Method 1 – 3.5mm stereo jack to 6.5mm mono jack  “Y” cable in 2 mixer channels 

Plug the 6.5mm plugs into 2 of the “Line In” sockets of the mixer.

3.5mm stereo to 6.5mm mono y cable.jpg           Connecting iPod to 2 Mono Channels of Mixer

Benefits:

  • -Most mixers have better features on the mic/line channels such as more bands of equalization and routing options.
  • -Works where the PA speakers are set up in stereo
  • -Almost all mixers have mono "Line In" sockets

Disadvantages

  • -Ties up 2 channels of your mixer

Method 2 – 3.5mm stereo jack to 6.5mm mono jack  “Y” cable in 1 stereo mixer channel

Most modern mixers have a few channels that are specifically designed for stereo devices such as iPods, CD players or computers. You can use the same cable to plug into one of thse sockets

 3.5mm stereo to 6.5mm mono y cable.jpg             Connecting iPod to 1 Stereo Channel of Mixer    

This uses the same cable as above

 

Benefits:

  • -Works where the PA speakers are set up in stereo
  • -Only ties up 1 channel of the mixer

Disadvantages

  • -Equalisation and routing options may be more limited than a regular channel
  • -Not all mixers have stereo sockets

Method 3 – 3.5mm stereo jack to 6.5mm mono jack cable in 1 mixer channel

3.5mm stereo to 6.5mm mono cable.jpg            Connecting iPod to 1 Mono Channel of Mixer

This is the least preferred method.   It may work but there are two problems.   Firstly, this type of cable effectively shorts out the amplifier outputs on your iPod and allows current to flow from the left channel back into iPod’s right channel and vice versa.  It’s theoretically possible to damage the iPod’s output.   The second issue is that combining the two signals may cause distortion. 

 

There is a work around to avoid the problems above.  If a resistor of  say 10k is inserted on each signal line this will prevent current flowing back into the iPod. These resistors can be soldered into the shell of the plug.   

 

For more information see the Rane technical note about their “Unbalanced Summing Box”  here: http://www.rane.com/note109.html  

 

Benefits:

  • -Only ties up 1 channel of the mixer.
  • -Most mixers have better features on the mic/line channels such as more bands of equalization and routing options.
  • -Almost all mixers have mono "Line In" sockets.

 

Disadvantages:

  • -Some risk of damage to iPod unless backflow currents are prevented.
  • -Possible distortion and low signal.
  • -Doesn’t allow stereo even if the PA allows it.
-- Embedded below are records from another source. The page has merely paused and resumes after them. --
Definition Start (fuel : nat) : EM S unit :=
  t ← now;
  modify (w_set_timerManager (Some (start t (newTimerManager 10000000000)))) ;;
  tokens ← wrap (λ e, errw! "failed to load running tokens: %w" [e]) (query GetRunningTokens);
  instancesToStart ← for_fold tokens [] (λ l token,
    match add_running token l with
    | Some l' => mret l'
    | None =>
        p ← wrap (λ e, errw! "failed to load instance %d for token %d: %w" [e])
          (on_heap (λ s, FindProcessInstanceByKey s token.(tok_ProcessInstanceKey)));
        mret (l ++ [(token.(tok_ProcessInstanceKey), p, [token])])%list
    end);
  for_each instancesToStart (λ x,
    ignore_error (RunProcessInstance fuel (snd (fst x)) (snd x))).

(** The XML parser and MD5 are not modelled: the parsed definitions and the
    checksum are given.  The latest stored version decides whether the
    document is new. *)
Definition load (xmlData : string) (md5sum : list Z) (processName : string)
    (definitions : TDefinitions) (key : Z) : EM S ProcessDefinition :=
  let processInfo version :=
    {| pd_BpmnProcessId := definitions.(Process).(p_Id); pd_Version := version; pd_Key := key;
       pd_Definitions := definitions; pd_BpmnData := xmlData; pd_BpmnProcessName := processName;
       pd_BpmnChecksum := md5sum |} in
  let save (d : ProcessDefinition) : EM S ProcessDefinition :=
    wrap (λ e, errw! "failed to save process definition: %w" [e])
      (on_store (exec (StSaveProcessDefinition d))) ;;
    mret d in
  processes ← wrap (λ e, errw! "failed to load processes by id %s: %w" [e])
    (query (λ s, FindProcessDefinitionsById s definitions.(Process).(p_Id)));
  match processes with
  | [] => save (processInfo 1%Z)
  | d :: l =>
      let latest := latest_by pd_Version d (d :: l) in
      if bool_decide (latest.(pd_BpmnChecksum) = md5sum) then mret latest
      else save (processInfo (wrap32 (latest.(pd_Version) + 1)))
  end.
End api.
WARNING – Connecting Your  iPod to a Microphone Socket 3 pin XLR socket

 Never connect your iPod the 3 pin XLR sockets of a mixer that has “Phantom Power”.   This would include most mixers. Phantom power is a 48 volt signal that the mixer can  send down the microphone lines to power devices such as condenser microphones  and  DI boxes.   The iPod is not designed to handle such high signals.  The only exception is when using a DI box (see below).

Balanced Mixer Inputs

Most mixers will have “Balanced” line inputs.  This is where a 3 conductor cable is  used which includes a shield and  a + and - signal line.   The purpose of this is to reduce possible interference from radio signals &  hum caused by AC power sources.  With methods 1 and 3 we are effectively connecting the shield  and the – signal together making it an “Unbalanced” cable.   Over a short distance this is not a problem as we are unlikely to pick up much radio interference or  AC hum. 

 

Connecting an iPod Over a Long Distance

The above methods are fine for short distances.   If however, you need to send your iPod signal over a long distance, for example from the stage to the mixer at the back of the venue, then things need to be done a bit differently.   In this case you’ll need a “direct injection” or “DI” box.  The purpose of a DI box is to convert an “unbalanced” signal such as from an iPod into a “balanced” signal.   A balanced signal is better able to reject radio interference and  AC hum caused by electrical appliances. DI boxes can be either "Active" (requiring batteries or Phantom Power) or "Passive" (no power required).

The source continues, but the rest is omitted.